Align observations to NOM_TIME and compute summaries in log space.
Back-transform the log summaries to obtain geometric mean and multiplicative variability bands.
Compare mean ± SD (additive) to geometric mean ± SD (multiplicative).
Write two sentences explaining why they differ on a log scale.

Step-by-Step Solutions

# 1) Individuals only
ggplot(remi, aes(TIME, DV, group = ID)) +
  geom_line(alpha = 0.1) +
  scale_y_log10() +
  theme_minimal()

# 2) Alpha blending
ggplot(remi, aes(TIME, DV, group = ID)) +
  geom_line(alpha = 0.05, color = "grey40") +
  scale_y_log10() +
  theme_minimal()

# 3) Log-space summaries by NOM_TIME
remi_log_summary <- remi %>%
  group_by(NOM_TIME) %>%
  summarise(
    n = n(),
    mean_log = mean(log(DV)),
    sd_log   = sd(log(DV)),
    .groups = "drop"
  ) %>%
  filter(n > 1) %>%
  mutate(
    geo_mean = exp(mean_log),
    lower = exp(mean_log - sd_log),
    upper = exp(mean_log + sd_log)
  )

# 4) Plot geometric mean ± SD (multiplicative ribbon)
ggplot(remi_log_summary, aes(NOM_TIME, geo_mean)) +
  geom_ribbon(aes(ymin = lower, ymax = upper), alpha = 0.3) +
  geom_line(linewidth = 1, linetype = "dashed") +
  scale_y_log10() +
  labs(title = "Geometric Mean ± SD (Log-Space Summary)") +
  theme_minimal()

Summary

In this lesson, you learned:

Summaries require aligned nominal time.
Mean and SD compress variability.
Large datasets require visual compression strategies.
Alpha blending, sampling, binning, and summaries each serve different purposes.
Responsible visualization balances structure and interpretability.

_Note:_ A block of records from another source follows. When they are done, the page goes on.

Lemma dataIndex_constructed_once n : ∀ s,
  (pointers_created (trace (repeatedly n get_dataIndex s))
   ≤ pointers_created (trace s)
     + match _dataIndex (self s) with Some _ => 0 | None => 1 end)%nat.
Proof.
  induction n as [|n IH]; intros s; simpl; [lia|].
  destruct (_dataIndex (self s)) as [p|] eqn:E.
  - rewrite (get_dataIndex_present s p E). simpl.
    specialize (IH s). rewrite E in IH. exact IH.
  - destruct (get_dataIndex s) as [r s'] eqn:Eg. simpl.
    destruct (get_dataIndex_absent _ _ _ E Eg) as [(_ & Hdi & Hpc)|(p & _ & Hdi & Hpc)];
      specialize (IH s'); rewrite Hdi in IH; lia.
Qed.

(** *** The pointer and the URI *)

Lemma await_anywhere v s r s' :
  await v s = (r, s') → s' = s ∧ ∀ t, await v t = (r, t).
Proof.
  destruct v; simpl; unfold ret, lift; intros H; inversion H; subst; auto.
Qed.

Lemma await_truthy v s u s' :
  await v s = (Ok u, s') → truthy u = true → truthy v = true.
Proof.
  destruct v; simpl; unfold ret, lift; intros H Hu; inversion H; subst; auto.
Qed.

(** A field that was read and is truthy is in the cache. *)
Lemma getter_ok name s u s0 :
  getter name s = (Ok u, s0) → truthy u = true →
  ∃ v, cached (dataset s0) name = Some v
       ∧ truthy v = true
       ∧ lifecycleState (dataset s0) ≠ Obsolete
       ∧ ∀ t, await v t = (Ok u, t).
Proof.
  unfold getter, bind, gets. simpl.
  destruct (property_truthy (property (dataset s) name)) eqn:Ep; simpl.
  2:{ unfold ret. intros H Hu. inversion H; subst. discriminate. }
  unfold read_field, read, bind, gets. simpl.
  destruct (lifecycleState (dataset s)) eqn:El.
  - destruct (cached (dataset s) name) as [v|] eqn:Ec.
    + unfold ret, modify. simpl. rewrite put_dataset_same. intros H Hu.
      destruct (await_anywhere _ _ _ _ H) as [-> Ha].
      exists v. repeat split; auto; [eapply await_truthy; eauto | congruence].
    + unfold throw. discriminate.
  - destruct (cached (dataset s) name) as [v|] eqn:Ec.
    + unfold ret, modify. simpl. rewrite put_dataset_same. intros H Hu.
      destruct (await_anywhere _ _ _ _ H) as [-> Ha].
      exists v. repeat split; auto; [eapply await_truthy; eauto | congruence].
    + unfold catch.
      destruct (remoteGetter name s) as [[v|e] s1]; simpl; [|unfold throw; discriminate].
      unfold ret, modify. simpl. intros H Hu.
      destruct (await_anywhere _ _ _ _ H) as [-> Ha].
      exists v. split; [unfold dataset; simpl; apply cached_set_cache|].
      split; [eapply await_truthy; eauto|].
      split; [|exact Ha].
      unfold dataset in *. simpl. rewrite El. discriminate.
  - unfold throw. discriminate.
Qed.

Lemma getter_again name s v u :
  cached (dataset s) name = Some v → truthy v = true →
  lifecycleState (dataset s) ≠ Obsolete →
  (∀ t, await v t = (Ok u, t)) →
  getter name s = (Ok u, s).
Proof. intros Hc Ht Hl Ha. rewrite (getter_cached name s v); auto. Qed.

(** A truthy value a getter has returned is what it returns from then on,
    without a remote call. *)
Lemma getter_memoized name s u s0 :
  getter name s = (Ok u, s0) → truthy u = true →
  ∀ s', dataset s' = dataset s0 → getter name s' = (Ok u, s').
Proof.
  intros H Ht s' Hds.
  destruct (getter_ok _ _ _ _ H Ht) as (v & Hc & Hv & Hl & Ha).
  apply (getter_again name s' v u); rewrite ?Hds; auto.
Qed.

(** What a getter has returned it returns from then on, without a remote
    call, unless the value is falsy: a falsy value in the cache makes the
    getter return [undefined] at its first line. *)
Lemma getter_stable name s u s0 :
  getter name s = (Ok u, s0) →
  ∀ s', dataset s' = dataset s0 →
    getter name s' = (Ok u, s')
    ∨ (truthy u = false ∧ getter name s' = (Ok VUndefined, s')).
Proof.
  intros H s' Hds.
  destruct (truthy u) eqn:Hu.
  { left. now apply (getter_memoized name s u s0). }
  revert H. unfold getter at 1, bind, gets. simpl.
  destruct (property_truthy (property (dataset s) name)) eqn:Ep; simpl.
  2:{ unfold ret. intros H. inversion H; subst. left.
      unfold getter, bind, gets. simpl. rewrite Hds, Ep. reflexivity. }
  unfold read_field, read, bind, gets. simpl.
  assert (Hcached : ∀ v, lifecycleState (dataset s) ≠ Obsolete →
            cached (dataset s) name = Some v →
            await v s = (Ok u, s0) → getter name s' = (Ok u, s')).
  { intros v Hl Hc Ha. destruct (await_anywhere _ _ _ _ Ha) as [-> Hany].
    unfold getter, bind, gets. simpl. rewrite Hds, Ep. simpl.
    rewrite (read_field_cached s' name v); rewrite ?Hds; auto. }
  destruct (lifecycleState (dataset s)) eqn:El.
  - destruct (cached (dataset s) name) as [v|] eqn:Ec; [|unfold throw; discriminate].
    unfold ret, modify. simpl. rewrite put_dataset_same. intros H. left.
    apply (Hcached v); auto; congruence.
  - destruct (cached (dataset s) name) as [v|] eqn:Ec.
    + unfold ret, modify. simpl. rewrite put_dataset_same. intros H. left.
      apply (Hcached v); auto; congruence.
    + unfold catch.
      destruct (remoteGetter name s) as [[v|e] s1] eqn:Eg; simpl; [|unfold throw; discriminate].
      unfold ret, modify. simpl. intros H.
      destruct (await_anywhere _ _ _ _ H) as [-> Ha].
      assert (Hc' : cached (dataset s') name = Some v).
      { rewrite Hds. unfold dataset. simpl. apply cached_set_cache. }
      assert (Hl' : lifecycleState (dataset s') ≠ Obsolete).
      { rewrite Hds. change (lifecycleState (dataset s) ≠ Obsolete).
        rewrite El. discriminate. }
      destruct (truthy v) eqn:Hv.
      * left. rewrite (getter_cached name s' v); auto.
      * right. split; [reflexivity|].
        unfold getter, bind, gets. simpl.
        rewrite (proj2 (property_settled _ _ _ Hl') Hc'). simpl. now rewrite Hv.
  - unfold throw. discriminate.
Qed.
(** Refresh clicked, then every button clicked while it is in flight,
    then its failure, then a demo step clicked twice. *)
Lemma buttons_alone_never_overlap_witness :
  List.length
    (inflight
       (play alice
          [(1, ClickRefresh); (2, ClickRefresh); (3, ClickDemo true);
           (4, Settled 0 http500); (5, ClickDemo false); (6, ClickDemo true)]%N
          (idle alice [sampleRow]))) <= 1.
Proof.
  refine (proj1 (@buttons_alone_never_overlap alice
            [(1, ClickRefresh); (2, ClickRefresh); (3, ClickDemo true);
             (4, Settled 0 http500); (5, ClickDemo false); (6, ClickDemo true)]%N
            (idle alice [sampleRow]) eq_refl _)).
  repeat constructor.
Defined.

(* ================================================================= *)
(** ** What is displayed *)

Lemma renderRow_readable (i : nat) (r : JsValue) :
  readableRow r = true ->
  renderRow i r =
  inr {| rowKey := (field "state" r, field "action" r, i);
         stateCell := field "state" r;
         actionCell := field "action" r;
         difficultyCell := field "difficulty" (field "actionParams" r);
         enemiesCell := field "enemies" (field "actionParams" r);
         timeMultCell := field "timeMult" (field "actionParams" r);
         qCell := field "Q" r |}.
Proof.
  unfold readableRow, renderRow.
  destruct r as [ | |b|x|s|items|props]; cbn; try discriminate.
  destruct (lookup "actionParams" props); cbn; try discriminate;
    intros H; apply andb_true_iff in H as [H Hq];
    rewrite H, Hq; reflexivity.
Qed.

Visualization is not simplification —
it is controlled compression.

Quick Tips

Summaries are only valid after time alignment (nominal time or bins).
Start large-N plots with alpha blending before you reach for summaries.
Prefer median + IQR when outliers or skew are plausible.
Keep at least one view with individuals visible (even if faint).
Use linetype or a thicker line to make summary layers visually distinct.
If a summary curve surprises you, go back to individuals and investigate.